Work instruction: Filter on the word "environ": copy each matching line from the listing below.
- - -
(** The policy the relay sent, the empty one when it has none. *)
Definition policy (t : list event) (cfg : Config) : Prop :=
  exists data, (served t "http://artifacts/bootstrap" 200 data /\ Parse data = Ok cfg) \/
               (served t "http://artifacts/bootstrap" 404 data /\ cfg = empty).

Lemma fetchBootstrap_Ok g g' cfg : fetchBootstrap g = (g', Ok cfg) ->
  policy (trace g') cfg /\ disk_of g' = disk_of g /\ environ g' = environ g.
Proof.
  unfold fetchBootstrap. destruct (relayGet g _) as [g1 [ [b st]|] ] eqn:E; [|done]. apply relayGet_served in E as (Hs & Hd & He).
  destruct (Z.eqb_spec st 200) as [->|]; [intros [= <- Hp]; split; [exists b; auto|done]|].
  destruct (Z.eqb_spec st 404) as [->|]; [|done]. intros [= <- <-]. split; [exists b; auto|done].
Qed.

Lemma policy_more t t' cfg : policy t cfg -> policy (t ++ t') cfg.
Proof. intros (data & [ [H ?]|[H ?] ]); exists data; [left|right]; (split; [by apply served_more|done]). Qed.

Lemma fetchBuildScript_Ok g dest g' : fetchBuildScript g dest = (g', None) ->
  exists data, served (trace g') "http://artifacts/build-script" 200 data /\ holds (disk_of g') dest data /\
    environ g' = environ g /\
    forall l, file_path dest l -> clear (nodes (disk_of g)) l -> adds (nodes (disk_of g)) (nodes (disk_of g')) l.
Proof.
  unfold fetchBuildScript, do_http. destruct (answer (trace g) _) as [r|] eqn:Ea; [|done].
  destruct (Z.eqb_spec (status r) 200) as [Hst|]; cbn [negb]; [|done]. cbn [disk_of].
  destruct (try _ _) as [d [|] ] eqn:Et; [done|]. intros [= <-]. cbn [trace disk_of environ set_disk].
  apply try_None in Et as (d1 & H1 & H2). unfold create_copy in H2. destruct (WriteFile d1 dest (body r) 438) as [d2 [|] ] eqn:Ew; [done|].
  injection H2 as <- Hr. exists (body r). split; [by exists (trace g), [], r|]. split; [by eapply WriteFile_holds|]. split; [done|].
  intros l Hl Hc. unfold make_parent in H1. destruct (_ || _).
  - injection H1 as <-. by apply (WriteFile_adds _ _ _ _ _ _ (proj1 Hl) Hc Ew).
  - by apply (with_parent _ _ _ _ _ _ _ Hl Hc H1 Ew).
Qed.

(** What is assumed of the guest's own paths for exclusive trust. *)
Definition agent_guest (s : fs) : Prop := linux_guest s /\ clear s jksP /\ clear s bazelP.
Definition script_ok (s : fs) (p : string) : Prop := exists l, file_path p l /\ clear s l /\ apart_from_roots l.

Context (Hremove : Forall (fun b => fault "remove" b = None) otherBundles).

Lemma setUp_roots g wd g' env pem cfg d0 :
  nodes (disk_of g) = d0 ->
  (exists g1 g2 cert d1 d2 d3, fetchCA g = (g1, Ok (pem, cert)) /\ fetchBootstrap g1 = (g2, Ok cfg) /\
    installCA (disk_of g2) pem cert (TrustMode cfg) = (d1, None) /\
    applyBaseline d1 cert (findCABundle d1) = (d2, Ok env) /\ enter d2 wd = (d3, None) /\ disk_of g' = d3) ->
  TrustMode cfg = TrustExclusive -> agent_guest d0 -> workdir_ok d0 wd ->
  exists hash, rooted (nodes (disk_of g')) pem hash /\
    forall l, clear d0 l -> ~ certsPath `prefix_of` l -> clear (nodes (disk_of g')) l.
Proof using Hremove.
  intros <- (g1 & g2 & cert & d1 & d2 & d3 & H1 & H2 & H3 & H4 & H5 & ->) Hm (Hg & Hj & Hb) Hw.
  apply fetchCA_Ok in H1 as (_ & Hd1 & _ & _). apply fetchBootstrap_Ok in H2 as (_ & Hd2 & _). rewrite Hm, Hd2, Hd1 in H3.
  destruct (installCA_exact Hremove _ _ _ _ Hg H3) as (hash & _ & _ & He). exists hash.
  assert (Hcl : forall l, clear (nodes (disk_of g)) l -> ~ certsPath `prefix_of` l -> clear (nodes d1) l)
    by (intros l Hl Hn; by eapply exclusive_clear).
  destruct (applyBaseline_keeps _ _ _ _ _ (Hcl _ Hj ltac:(apart)) (Hcl _ Hb ltac:(apart)) H4) as [Hr2 Hc2].
  assert (Hw2 : workdir_ok (nodes d2) wd).
  { destruct Hw as [?|(l & Hp & Hl & Hn)]; [by left|right]. exists l. split_and!; [done|by apply Hc2, Hcl|done]. }
  destruct (enter_keeps _ _ _ Hw2 H5) as [Hr3 Hc3]. split.
  - apply Hr3, Hr2. by eapply exclusive_rooted.
  - intros l Hl Hn. by apply Hc3, Hc2, Hcl.
Qed.

(** A trace of requests alone. *)
Definition http_only (t : list event) : Prop := Forall (fun ev => exists r, ev = EvHTTP r) t.

Lemma http_no_script t sh path content env : http_only t -> EvScript sh path content env ∉ t.
Proof. intros H Hin. unfold http_only in H. rewrite Forall_forall in H. by destruct (H _ Hin). Qed.

Lemma http_app a b : http_only a -> http_only b -> http_only (a ++ b).
Proof. intros. by apply Forall_app. Qed.

Lemma http_repeat u k : http_only (repeat (asked u) k).
Proof. apply Forall_forall. intros ev Hev. apply list_elem_of_In, repeat_spec in Hev as ->. by eexists. Qed.

Lemma http_prefix a b : a `prefix_of` b -> http_only b -> http_only a.
Proof. intros [k ->] H. by apply Forall_app in H as [? _]. Qed.

Lemma http_asks : http_only [ask_ca; ask_bootstrap; ask_script].
Proof. repeat (apply Forall_cons_2; [by eexists|]). by apply Forall_nil. Qed.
- - -
Expected answer:
  policy (trace g') cfg /\ disk_of g' = disk_of g /\ environ g' = environ g.
    environ g' = environ g /\
  destruct (try _ _) as [d [|] ] eqn:Et; [done|]. intros [= <-]. cbn [trace disk_of environ set_disk].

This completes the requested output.